| WORK ORDER |
When you reach the line containing "assert (p ≠" in the entries below, begin reproducing lines exactly, and stop once the line containing "Lemma append_spec s" is done.

---------- TASK MATERIAL

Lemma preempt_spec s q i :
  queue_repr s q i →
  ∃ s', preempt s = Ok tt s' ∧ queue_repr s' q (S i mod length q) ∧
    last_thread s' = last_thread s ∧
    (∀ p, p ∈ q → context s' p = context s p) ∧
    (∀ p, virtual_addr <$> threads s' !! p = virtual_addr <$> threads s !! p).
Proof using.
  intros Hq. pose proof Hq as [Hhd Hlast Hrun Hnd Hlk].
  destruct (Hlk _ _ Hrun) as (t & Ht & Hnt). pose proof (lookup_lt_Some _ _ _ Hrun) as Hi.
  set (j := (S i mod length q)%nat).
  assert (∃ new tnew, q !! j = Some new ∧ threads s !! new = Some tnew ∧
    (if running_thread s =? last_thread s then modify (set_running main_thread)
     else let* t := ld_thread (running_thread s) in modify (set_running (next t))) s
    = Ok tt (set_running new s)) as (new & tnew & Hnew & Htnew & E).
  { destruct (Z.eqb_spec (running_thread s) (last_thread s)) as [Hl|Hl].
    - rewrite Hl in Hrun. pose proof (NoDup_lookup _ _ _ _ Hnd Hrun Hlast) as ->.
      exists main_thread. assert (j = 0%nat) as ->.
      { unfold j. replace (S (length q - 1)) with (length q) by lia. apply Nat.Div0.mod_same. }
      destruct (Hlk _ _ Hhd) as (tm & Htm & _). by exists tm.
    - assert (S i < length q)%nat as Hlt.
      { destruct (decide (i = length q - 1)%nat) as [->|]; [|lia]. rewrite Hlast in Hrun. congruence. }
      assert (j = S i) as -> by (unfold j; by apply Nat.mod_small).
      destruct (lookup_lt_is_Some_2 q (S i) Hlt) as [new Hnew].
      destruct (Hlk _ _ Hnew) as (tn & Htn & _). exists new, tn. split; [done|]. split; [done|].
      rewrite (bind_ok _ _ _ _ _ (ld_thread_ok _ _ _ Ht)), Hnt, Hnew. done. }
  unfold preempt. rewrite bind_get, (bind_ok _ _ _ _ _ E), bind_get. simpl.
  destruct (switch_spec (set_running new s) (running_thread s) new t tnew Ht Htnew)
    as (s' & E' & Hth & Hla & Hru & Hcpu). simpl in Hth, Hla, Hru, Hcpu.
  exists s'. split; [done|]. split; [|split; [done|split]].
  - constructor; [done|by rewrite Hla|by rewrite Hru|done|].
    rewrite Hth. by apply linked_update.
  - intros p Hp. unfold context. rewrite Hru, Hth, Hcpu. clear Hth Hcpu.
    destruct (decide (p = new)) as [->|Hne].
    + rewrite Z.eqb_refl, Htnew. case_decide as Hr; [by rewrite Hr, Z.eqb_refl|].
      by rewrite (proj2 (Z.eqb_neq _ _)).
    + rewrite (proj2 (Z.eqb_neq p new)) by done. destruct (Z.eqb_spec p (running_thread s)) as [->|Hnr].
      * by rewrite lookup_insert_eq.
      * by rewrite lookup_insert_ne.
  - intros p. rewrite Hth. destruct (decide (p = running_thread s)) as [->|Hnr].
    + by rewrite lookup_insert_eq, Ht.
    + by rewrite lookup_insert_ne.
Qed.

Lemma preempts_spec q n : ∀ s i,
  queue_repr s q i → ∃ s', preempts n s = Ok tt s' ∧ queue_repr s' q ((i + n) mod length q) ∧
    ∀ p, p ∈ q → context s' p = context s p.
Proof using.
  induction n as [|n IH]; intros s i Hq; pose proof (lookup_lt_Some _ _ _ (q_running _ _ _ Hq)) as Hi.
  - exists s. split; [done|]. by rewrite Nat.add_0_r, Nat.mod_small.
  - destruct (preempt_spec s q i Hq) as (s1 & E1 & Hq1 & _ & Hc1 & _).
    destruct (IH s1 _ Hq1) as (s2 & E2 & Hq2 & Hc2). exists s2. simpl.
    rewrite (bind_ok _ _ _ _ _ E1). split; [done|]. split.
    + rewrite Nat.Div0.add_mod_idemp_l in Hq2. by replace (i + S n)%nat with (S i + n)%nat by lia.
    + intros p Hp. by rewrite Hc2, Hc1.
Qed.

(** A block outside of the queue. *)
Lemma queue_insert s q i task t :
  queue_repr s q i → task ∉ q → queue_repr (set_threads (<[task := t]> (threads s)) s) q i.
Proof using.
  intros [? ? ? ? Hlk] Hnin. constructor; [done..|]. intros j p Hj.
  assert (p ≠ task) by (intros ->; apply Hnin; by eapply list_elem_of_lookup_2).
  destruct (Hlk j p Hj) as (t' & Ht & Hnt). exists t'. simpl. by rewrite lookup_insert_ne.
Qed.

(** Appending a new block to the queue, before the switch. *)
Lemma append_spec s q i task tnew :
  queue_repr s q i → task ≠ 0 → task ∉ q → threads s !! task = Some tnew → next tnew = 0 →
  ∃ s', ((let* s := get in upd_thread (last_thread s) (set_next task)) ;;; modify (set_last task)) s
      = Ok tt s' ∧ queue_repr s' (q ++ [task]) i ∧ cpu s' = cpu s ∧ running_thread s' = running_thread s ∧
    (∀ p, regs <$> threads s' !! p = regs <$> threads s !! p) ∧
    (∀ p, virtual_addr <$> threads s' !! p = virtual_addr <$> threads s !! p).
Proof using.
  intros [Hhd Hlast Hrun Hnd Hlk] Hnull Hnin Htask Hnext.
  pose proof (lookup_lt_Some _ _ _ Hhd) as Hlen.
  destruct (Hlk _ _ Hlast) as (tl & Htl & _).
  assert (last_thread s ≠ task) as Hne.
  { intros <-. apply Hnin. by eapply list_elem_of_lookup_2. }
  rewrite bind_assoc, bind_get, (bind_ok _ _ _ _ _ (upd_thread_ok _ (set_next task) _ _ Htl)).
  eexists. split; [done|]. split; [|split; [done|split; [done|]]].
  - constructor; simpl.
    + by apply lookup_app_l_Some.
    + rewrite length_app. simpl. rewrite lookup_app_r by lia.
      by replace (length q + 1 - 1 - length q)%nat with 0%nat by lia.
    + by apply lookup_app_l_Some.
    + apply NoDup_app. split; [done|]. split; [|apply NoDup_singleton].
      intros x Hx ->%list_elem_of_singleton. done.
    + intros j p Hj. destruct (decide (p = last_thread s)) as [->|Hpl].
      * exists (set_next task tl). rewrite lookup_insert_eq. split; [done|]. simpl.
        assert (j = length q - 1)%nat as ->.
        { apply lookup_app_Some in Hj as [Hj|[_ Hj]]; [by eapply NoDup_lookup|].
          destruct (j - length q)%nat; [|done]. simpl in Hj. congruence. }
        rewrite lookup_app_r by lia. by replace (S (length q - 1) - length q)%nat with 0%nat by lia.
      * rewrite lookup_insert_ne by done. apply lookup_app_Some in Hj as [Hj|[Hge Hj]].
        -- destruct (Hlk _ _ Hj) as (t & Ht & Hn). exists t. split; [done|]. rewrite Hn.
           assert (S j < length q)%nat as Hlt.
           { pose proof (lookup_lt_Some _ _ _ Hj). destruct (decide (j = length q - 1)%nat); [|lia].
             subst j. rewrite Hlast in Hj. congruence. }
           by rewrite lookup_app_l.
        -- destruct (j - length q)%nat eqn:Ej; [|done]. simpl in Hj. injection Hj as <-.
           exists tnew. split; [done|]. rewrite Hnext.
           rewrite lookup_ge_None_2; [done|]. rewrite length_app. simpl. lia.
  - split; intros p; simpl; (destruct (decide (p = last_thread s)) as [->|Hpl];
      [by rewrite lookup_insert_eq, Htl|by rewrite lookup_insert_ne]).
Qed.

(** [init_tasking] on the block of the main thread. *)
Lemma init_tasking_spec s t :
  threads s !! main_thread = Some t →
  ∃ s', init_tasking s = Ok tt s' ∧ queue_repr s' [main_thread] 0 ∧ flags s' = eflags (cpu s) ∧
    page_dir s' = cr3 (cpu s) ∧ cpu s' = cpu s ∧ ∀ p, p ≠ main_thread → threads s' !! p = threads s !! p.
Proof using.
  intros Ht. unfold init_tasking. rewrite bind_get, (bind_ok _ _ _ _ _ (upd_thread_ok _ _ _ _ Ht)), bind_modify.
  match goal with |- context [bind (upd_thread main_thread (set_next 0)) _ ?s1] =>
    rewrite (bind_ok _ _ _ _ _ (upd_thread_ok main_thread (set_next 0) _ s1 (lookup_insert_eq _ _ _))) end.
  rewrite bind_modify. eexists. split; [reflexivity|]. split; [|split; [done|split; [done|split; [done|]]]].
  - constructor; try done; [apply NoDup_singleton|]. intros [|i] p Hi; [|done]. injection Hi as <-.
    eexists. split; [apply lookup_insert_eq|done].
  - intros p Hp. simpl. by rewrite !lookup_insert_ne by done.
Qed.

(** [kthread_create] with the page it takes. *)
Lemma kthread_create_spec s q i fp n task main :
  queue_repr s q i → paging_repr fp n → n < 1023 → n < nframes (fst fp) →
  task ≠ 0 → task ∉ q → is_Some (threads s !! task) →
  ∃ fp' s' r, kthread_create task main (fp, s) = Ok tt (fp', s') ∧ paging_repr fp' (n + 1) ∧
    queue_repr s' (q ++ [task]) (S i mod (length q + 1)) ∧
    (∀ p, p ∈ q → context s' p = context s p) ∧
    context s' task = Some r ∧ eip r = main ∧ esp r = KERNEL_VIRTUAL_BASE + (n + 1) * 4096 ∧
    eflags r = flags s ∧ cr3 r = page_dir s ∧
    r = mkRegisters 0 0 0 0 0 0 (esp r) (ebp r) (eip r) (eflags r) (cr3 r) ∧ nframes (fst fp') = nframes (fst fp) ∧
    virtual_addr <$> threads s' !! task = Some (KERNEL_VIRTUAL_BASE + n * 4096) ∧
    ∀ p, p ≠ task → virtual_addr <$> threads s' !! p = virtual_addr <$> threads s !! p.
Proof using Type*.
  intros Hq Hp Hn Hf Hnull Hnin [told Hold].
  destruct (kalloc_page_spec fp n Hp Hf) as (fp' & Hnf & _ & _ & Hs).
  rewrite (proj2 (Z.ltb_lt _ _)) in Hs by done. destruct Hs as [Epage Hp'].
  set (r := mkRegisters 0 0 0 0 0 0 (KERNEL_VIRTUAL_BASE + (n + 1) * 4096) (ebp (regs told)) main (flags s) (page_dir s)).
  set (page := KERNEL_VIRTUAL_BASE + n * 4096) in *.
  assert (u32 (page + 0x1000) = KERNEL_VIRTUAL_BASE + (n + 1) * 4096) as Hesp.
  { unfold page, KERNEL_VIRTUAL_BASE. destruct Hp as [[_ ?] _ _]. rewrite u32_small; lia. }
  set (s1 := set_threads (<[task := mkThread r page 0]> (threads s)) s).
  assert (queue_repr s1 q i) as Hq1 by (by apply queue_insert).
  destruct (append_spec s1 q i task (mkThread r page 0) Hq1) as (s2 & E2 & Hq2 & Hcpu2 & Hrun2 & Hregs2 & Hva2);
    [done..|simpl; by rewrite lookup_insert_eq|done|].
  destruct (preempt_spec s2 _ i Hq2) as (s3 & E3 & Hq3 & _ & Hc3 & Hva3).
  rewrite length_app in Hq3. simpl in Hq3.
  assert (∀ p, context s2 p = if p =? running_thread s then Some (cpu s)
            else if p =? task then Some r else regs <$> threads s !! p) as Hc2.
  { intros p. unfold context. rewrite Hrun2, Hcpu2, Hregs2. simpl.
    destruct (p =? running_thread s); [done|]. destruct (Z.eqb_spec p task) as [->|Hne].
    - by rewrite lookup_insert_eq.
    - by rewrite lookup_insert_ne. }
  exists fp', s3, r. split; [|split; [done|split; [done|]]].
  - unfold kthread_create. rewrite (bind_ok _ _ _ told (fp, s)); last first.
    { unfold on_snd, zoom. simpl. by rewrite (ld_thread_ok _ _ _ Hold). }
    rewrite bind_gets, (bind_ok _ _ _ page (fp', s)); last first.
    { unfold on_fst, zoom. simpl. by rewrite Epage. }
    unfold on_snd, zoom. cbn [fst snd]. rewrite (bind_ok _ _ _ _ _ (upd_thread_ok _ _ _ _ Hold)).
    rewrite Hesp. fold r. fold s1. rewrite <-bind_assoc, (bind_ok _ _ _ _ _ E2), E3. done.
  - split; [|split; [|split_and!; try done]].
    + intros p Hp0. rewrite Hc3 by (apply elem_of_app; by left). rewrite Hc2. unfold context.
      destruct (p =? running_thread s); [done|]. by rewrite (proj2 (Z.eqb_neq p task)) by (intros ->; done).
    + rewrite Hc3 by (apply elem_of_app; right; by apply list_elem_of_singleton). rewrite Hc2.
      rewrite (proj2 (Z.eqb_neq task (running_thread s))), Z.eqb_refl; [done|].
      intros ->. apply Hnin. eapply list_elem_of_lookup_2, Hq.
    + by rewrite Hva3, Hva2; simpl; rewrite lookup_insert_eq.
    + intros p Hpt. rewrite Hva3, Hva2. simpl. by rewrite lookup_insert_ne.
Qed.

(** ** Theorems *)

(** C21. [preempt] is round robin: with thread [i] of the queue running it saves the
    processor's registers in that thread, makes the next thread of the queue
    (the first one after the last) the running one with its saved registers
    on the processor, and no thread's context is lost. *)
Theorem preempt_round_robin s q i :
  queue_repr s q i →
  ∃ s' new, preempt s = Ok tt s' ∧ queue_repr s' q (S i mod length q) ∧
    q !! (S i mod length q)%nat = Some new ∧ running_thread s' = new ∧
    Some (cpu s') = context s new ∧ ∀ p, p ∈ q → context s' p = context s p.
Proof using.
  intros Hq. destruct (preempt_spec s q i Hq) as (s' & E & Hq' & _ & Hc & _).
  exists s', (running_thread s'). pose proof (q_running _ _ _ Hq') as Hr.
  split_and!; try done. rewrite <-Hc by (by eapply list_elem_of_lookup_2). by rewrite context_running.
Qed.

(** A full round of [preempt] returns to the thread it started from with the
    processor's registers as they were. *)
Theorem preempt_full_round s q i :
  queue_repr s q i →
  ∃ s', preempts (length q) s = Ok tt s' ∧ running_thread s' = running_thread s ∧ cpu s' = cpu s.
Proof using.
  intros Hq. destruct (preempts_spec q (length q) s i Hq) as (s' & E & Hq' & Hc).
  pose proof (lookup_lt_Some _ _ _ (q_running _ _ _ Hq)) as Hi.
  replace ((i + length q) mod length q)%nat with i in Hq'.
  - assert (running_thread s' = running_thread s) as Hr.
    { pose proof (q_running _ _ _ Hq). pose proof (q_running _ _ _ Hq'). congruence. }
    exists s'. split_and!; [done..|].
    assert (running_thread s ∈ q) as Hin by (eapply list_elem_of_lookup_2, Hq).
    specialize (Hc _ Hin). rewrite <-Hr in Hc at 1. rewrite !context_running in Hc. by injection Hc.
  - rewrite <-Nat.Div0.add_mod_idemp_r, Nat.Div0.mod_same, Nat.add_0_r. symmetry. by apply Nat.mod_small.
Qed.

--------------------

| YOUR SOLUTION |
  assert (p ≠ task) by (intros ->; apply Hnin; by eapply list_elem_of_lookup_2).
  destruct (Hlk j p Hj) as (t' & Ht & Hnt). exists t'. simpl. by rewrite lookup_insert_ne.
Qed.

(** Appending a new block to the queue, before the switch. *)
Lemma append_spec s q i task tnew :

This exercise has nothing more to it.